Work item:
Within the listing below, please copy exactly the lines between the line holding "matches (ClassPlus cls) (String c w)." and the line holding "(** The DOM", inclusive.

Task input:
(** * TechNeeti Marketing AI front end: orchestration core

    A shallow embedding of the client-side request handling of the
    React front end: the axios based request layer
    ([services/api.ts]), the context store ([AppContext]), the
    [FileUpload] component and the event handlers of the Forecast,
    ImageGenerator, SloganGenerator and YouTubeQA pages.

    JavaScript values are modelled after their TypeScript types:
    [string] as [String.string] (code units restricted to eight bits),
    [number] as IEEE binary64 ([PrimFloat.float]), nullable state as
    [option].  An [async] function is a finite tree of state updates
    and HTTP exchanges; the event loop keeps the suspended continuations
    and resumes one when its exchange settles. *)

From Stdlib Require Import String Ascii List Bool Arith Lia PrimFloat Sorted.
Import ListNotations.
Local Open Scope list_scope.
Local Open Scope string_scope.

(** ** JavaScript strings *)

Module JsString.

(** [WhiteSpace] and [LineTerminator] code units below 256, the ones
    [String.prototype.trim] strips. *)
Definition isWhiteSpace (c : ascii) : bool :=
  let n := nat_of_ascii c in
  Nat.eqb n 9 || Nat.eqb n 10 || Nat.eqb n 11 || Nat.eqb n 12
  || Nat.eqb n 13 || Nat.eqb n 32 || Nat.eqb n 160.

Fixpoint trimStart (s : string) : string :=
  match s with
  | EmptyString => EmptyString
  | String c s' => if isWhiteSpace c then trimStart s' else s
  end.

Fixpoint reverse_onto (s acc : string) : string :=
  match s with
  | EmptyString => acc
  | String c s' => reverse_onto s' (String c acc)
  end.

Definition reverse (s : string) : string := reverse_onto s EmptyString.

Definition trimEnd (s : string) : string := reverse (trimStart (reverse s)).

Definition trim (s : string) : string := trimEnd (trimStart s).

(** ToBoolean on a string: only the empty string is falsy. *)
Definition truthy (s : string) : bool :=
  match s with EmptyString => false | String _ _ => true end.

(** [s1] with [p] removed from its front, when [p] is a prefix. *)
Fixpoint stripPrefix (p s : string) : option string :=
  match p, s with
  | EmptyString, _ => Some s
  | String a p', String b s' =>
      if Ascii.eqb a b then stripPrefix p' s' else None
  | String _ _, EmptyString => None
  end.

(** [needle] occurs in [hay] as a contiguous run of code units. *)
Definition occursIn (needle hay : string) : Prop :=
  exists before after, hay = before ++ needle ++ after.

End JsString.

(** ** Regular expressions

    The fragment of ECMAScript patterns used by the YouTubeQA page:
    literals, alternation, concatenation, optional groups and a greedy
    [+] over a character class. *)

Module RegExp.

Inductive regex : Type :=
| Lit (s : string)
| Alt (r1 r2 : regex)
| Cat (r1 r2 : regex)
| Opt (r : regex)
| ClassPlus (cls : ascii -> bool).

(** The residual inputs after the longest, ..., shortest non-empty run
    of class members at the front of [s]. *)
Fixpoint classPlus (cls : ascii -> bool) (s : string) : list string :=
  match s with
  | EmptyString => []
  | String c s' => if cls c then (classPlus cls s' ++ [s'])%list else []
  end.

(** Backtracking matcher: every way [r] can match at the front of [s],
    as the list of what is left of [s], in the engine's priority
    order. *)
Fixpoint residuals (r : regex) (s : string) : list string :=
  match r with
  | Lit p =>
      match JsString.stripPrefix p s with
      | Some rest => [rest]
      | None => []
      end
  | Alt r1 r2 => (residuals r1 s ++ residuals r2 s)%list
  | Cat r1 r2 => flat_map (residuals r2) (residuals r1 s)
  | Opt r1 => (residuals r1 s ++ [s])%list
  | ClassPlus cls => classPlus cls s
  end.

(** [/^r/.test(s)]: the pattern is anchored at the start only. *)
Definition test_anchored (r : regex) (s : string) : bool :=
  match residuals r s with
  | [] => false
  | _ :: _ => true
  end.

(** The words of [r]. *)
Inductive matches : regex -> string -> Prop :=
| m_lit p : matches (Lit p) p
| m_alt_l r1 r2 w : matches r1 w -> matches (Alt r1 r2) w
| m_alt_r r1 r2 w : matches r2 w -> matches (Alt r1 r2) w
| m_cat r1 r2 w1 w2 :
    matches r1 w1 -> matches r2 w2 -> matches (Cat r1 r2) (w1 ++ w2)
| m_opt_some r w : matches r w -> matches (Opt r) w
| m_opt_none r : matches (Opt r) EmptyString
| m_plus_one cls c : cls c = true -> matches (ClassPlus cls) (String c EmptyString)
| m_plus_more cls c w :
    cls c = true -> matches (ClassPlus cls) w ->
    matches (ClassPlus cls) (String c w).

Definition isDigit (c : ascii) : bool :=
  let n := nat_of_ascii c in Nat.leb 48 n && Nat.leb n 57.
Definition isUpper (c : ascii) : bool :=
  let n := nat_of_ascii c in Nat.leb 65 n && Nat.leb n 90.
Definition isLower (c : ascii) : bool :=
  let n := nat_of_ascii c in Nat.leb 97 n && Nat.leb n 122.

(** [\w] *)
Definition isWord (c : ascii) : bool :=
  isUpper c || isLower c || isDigit c || Ascii.eqb c "_".

(** [[\w-]] *)
Definition isWordOrHyphen (c : ascii) : bool :=
  isWord c || Ascii.eqb c "-".

End RegExp.

(** ** Data model *)

(** JavaScript [number]. *)
Definition number : Set := float.

(** The DOM [File] objects handed over by a picker or a drop. *)
Module File.
Record t : Set := { name : string; size : number; type : string }.
End File.

(** [contexts/AppContext]: the forecast result shared by the pages and
    the global loading flag. *)
Module AppContext.

Record CampaignDetails : Set := {
  type : string;
  offer : string;
  target : string;
  discount : number;
  budget : number;
  target_size : number
}.

Record ReportLinks : Set := { html : string; pdf : string }.

Record ForecastResults : Set := {
  segment_count : number;
  recommended_campaign_type : string;
  recommended_offer : string;
  success_probability : number;
  privacy_compliance : bool;
  campaign_details : CampaignDetails;
  report_links : ReportLinks
}.

Record AppContextType : Set := {
  forecastResults : option ForecastResults;
  isLoading : bool
}.

(** What [AppProvider] starts with: [useState(null)], [useState(false)]. *)
Definition initial : AppContextType :=
  {| forecastResults := None; isLoading := false |}.

End AppContext.

(** [interface VideoInfo] of the YouTubeQA page. *)
Record VideoInfo : Set := {
  video_id : string;
  url : string;
  chunk_count : number;
  title : option string
}.

(** The JSON bodies the backend answers with, as the pages read them: a
    field is [None] when it is missing or [null].  The pages read the
    body untyped; here a field that is present has the type the page
    stores it at.  A body that is not an object, such as the empty
    string axios hands over for a reply without content, has none of
    the fields and reads as [empty]. *)
Module Backend.
Record ResponseData : Set := {
  status : option string;
  results : option AppContext.ForecastResults;
  image_url : option string;
  slogans : option (list string);
  video_info : option VideoInfo;
  answer : option string
}.

Definition empty : ResponseData :=
  {| status := None; results := None; image_url := None;
     slogans := None; video_info := None; answer := None |}.
End Backend.

(** One HTTP exchange as the transport sees it. *)
Module Http.
Inductive body : Set :=
| FormData (parts : list (string * File.t))
| Json (fields : list (string * string)).

Record request : Set := {
  path : string;
  payload : body;
  contentType : string
}.

(** [data] is [None] for a JSON [null] body, the one body whose
    properties cannot be read; every other body is [Some], a reply
    without content being [Some Backend.empty]. *)
Record response : Set := {
  status : nat;
  data : option Backend.ResponseData
}.

Inductive result : Set :=
| Responded (r : response)
| NetworkError.
End Http.

(** What a [catch] clause can receive. *)
Inductive exn : Set :=
| AxiosError (response : option Http.response)
| TypeError (message : string).

(** *** React state of the pages *)

Record ForecastState : Set := {
  customersFile : option File.t;
  campaignHistoryFile : option File.t
}.

Record ImageGeneratorState : Set := {
  prompt : string;
  generatedImage : option string
}.

Record SloganGeneratorState : Set := {
  context : string;
  slogans : list string
}.

Record YouTubeQAState : Set := {
  youtubeUrl : string;
  question : string;
  videoInfo : option VideoInfo;
  answer : string;
  isProcessing : bool;
  isQuerying : bool
}.

Inductive toast : Set :=
| ToastError (message : string)
| ToastSuccess (message : string).

(** The context, the hooks of the four pages, and what was shown to the
    user or written to the console, oldest first. *)
Record AppState : Set := {
  appContext : AppContext.AppContextType;
  forecast : ForecastState;
  imageGenerator : ImageGeneratorState;
  sloganGenerator : SloganGeneratorState;
  youTubeQA : YouTubeQAState;
  toasts : list toast;
  console : list string
}.

Definition initialState : AppState :=
  {| appContext := AppContext.initial;
     forecast := {| customersFile := None; campaignHistoryFile := None |};
     imageGenerator := {| prompt := ""; generatedImage := None |};
     sloganGenerator := {| context := ""; slogans := [] |};
     youTubeQA := {| youtubeUrl := ""; question := ""; videoInfo := None;
                     answer := ""; isProcessing := false; isQuerying := false |};
     toasts := [];
     console := [] |}.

Answer to the exercise:
    matches (ClassPlus cls) (String c w).

Definition isDigit (c : ascii) : bool :=
  let n := nat_of_ascii c in Nat.leb 48 n && Nat.leb n 57.
Definition isUpper (c : ascii) : bool :=
  let n := nat_of_ascii c in Nat.leb 65 n && Nat.leb n 90.
Definition isLower (c : ascii) : bool :=
  let n := nat_of_ascii c in Nat.leb 97 n && Nat.leb n 122.

(** [\w] *)
Definition isWord (c : ascii) : bool :=
  isUpper c || isLower c || isDigit c || Ascii.eqb c "_".

(** [[\w-]] *)
Definition isWordOrHyphen (c : ascii) : bool :=
  isWord c || Ascii.eqb c "-".

End RegExp.

(** ** Data model *)

(** JavaScript [number]. *)
Definition number : Set := float.

(** The DOM [File] objects handed over by a picker or a drop. *)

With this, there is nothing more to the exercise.